== Segment start ==
(** [if (!dptr->data) { dptr->data = kmalloc(...); memset(...) }] *)
Definition ensure_array (i : nat) (n : Z) : K scullp (option (list (option nat))) :=
  it ← gets items ≫= λ l, deref NullDeref (l !! i);
  match data it with
  | Some arr => mret (Some arr)
  | None =>
      z ← call (kmalloc (n * sizeof_ptr));
      if z =? 0 then mret None else
      let arr := replicate (Z.to_nat n) None in
      modify (add_live 1);;
      modify (λ s, set_items (alter (set_array arr) i (items s)) s);;
      mret (Some arr)
  end.

(** [if (!dptr->data[s_pos]) { dptr->data[s_pos] = __get_free_pages(...); ... }]:
    the order is that of the member, not of the device. *)
Definition ensure_page (i : nat) (arr : list (option nat)) (s_pos : Z) : K scullp (option nat) :=
  q ← deref OutOfBounds (lookupZ arr s_pos);
  match q with
  | Some a => mret (Some a)
  | None =>
      it ← gets items ≫= λ l, deref NullDeref (l !! i);
      p ← get_zeroed_pages (order it);
      match p with
      | None => mret None
      | Some a =>
          modify (λ s, set_items (alter (set_slot (Z.to_nat s_pos) a) i (items s)) s);;
          mret (Some a)
      end
  end.

(** [buf] is the user's buffer, of [count] bytes. *)
Definition scullp_write (buf : list Z) (f_pos : Z) : K scullp xfer :=
  order ← dev_order;
  quantum ← pages_size order;
  let quantum := s32 quantum in
  qset ← gets qset;
  let itemsize := s32 (quantum * qset) in
  ok ← lock_interruptible;
  if negb ok then mret (Xfer (- ERESTARTSYS) [] f_pos) else
  '(item, s_pos, q_pos) ← find_slot quantum itemsize f_pos;
  i ← scullp_follow item;
  arr ← ensure_array i qset;
  match arr with
  | None => unlock;; mret (Xfer (- ENOMEM) [] f_pos)
  | Some arr =>
      p ← ensure_page i arr s_pos;
      match p with
      | None => unlock;; mret (Xfer (- ENOMEM) [] f_pos)
      | Some a =>
          let count := lenZ buf in
          let count := if count >? u64 (quantum - q_pos) then quantum - q_pos else count in
          page_bytes a q_pos count;;
          '(bytes, ok) ← copy_from_user (take (Z.to_nat count) buf);
          modify (λ s, set_pages (alter (store_page q_pos bytes) a (pages s)) s);;
          if negb ok then unlock;; mret (Xfer (- EFAULT) [] f_pos) else
          let f_pos := s64 (f_pos + count) in
          modify (λ s, if size s <? u64 f_pos then set_size (u64 f_pos) s else s);;
          unlock;; mret (Xfer count [] f_pos)
      end
  end.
== Segment end ==
Task objective ::
Copy out each line of the material above that holds the word "ENOMEM".

Reply to the exercise ::
  | None => unlock;; mret (Xfer (- ENOMEM) [] f_pos)
      | None => unlock;; mret (Xfer (- ENOMEM) [] f_pos)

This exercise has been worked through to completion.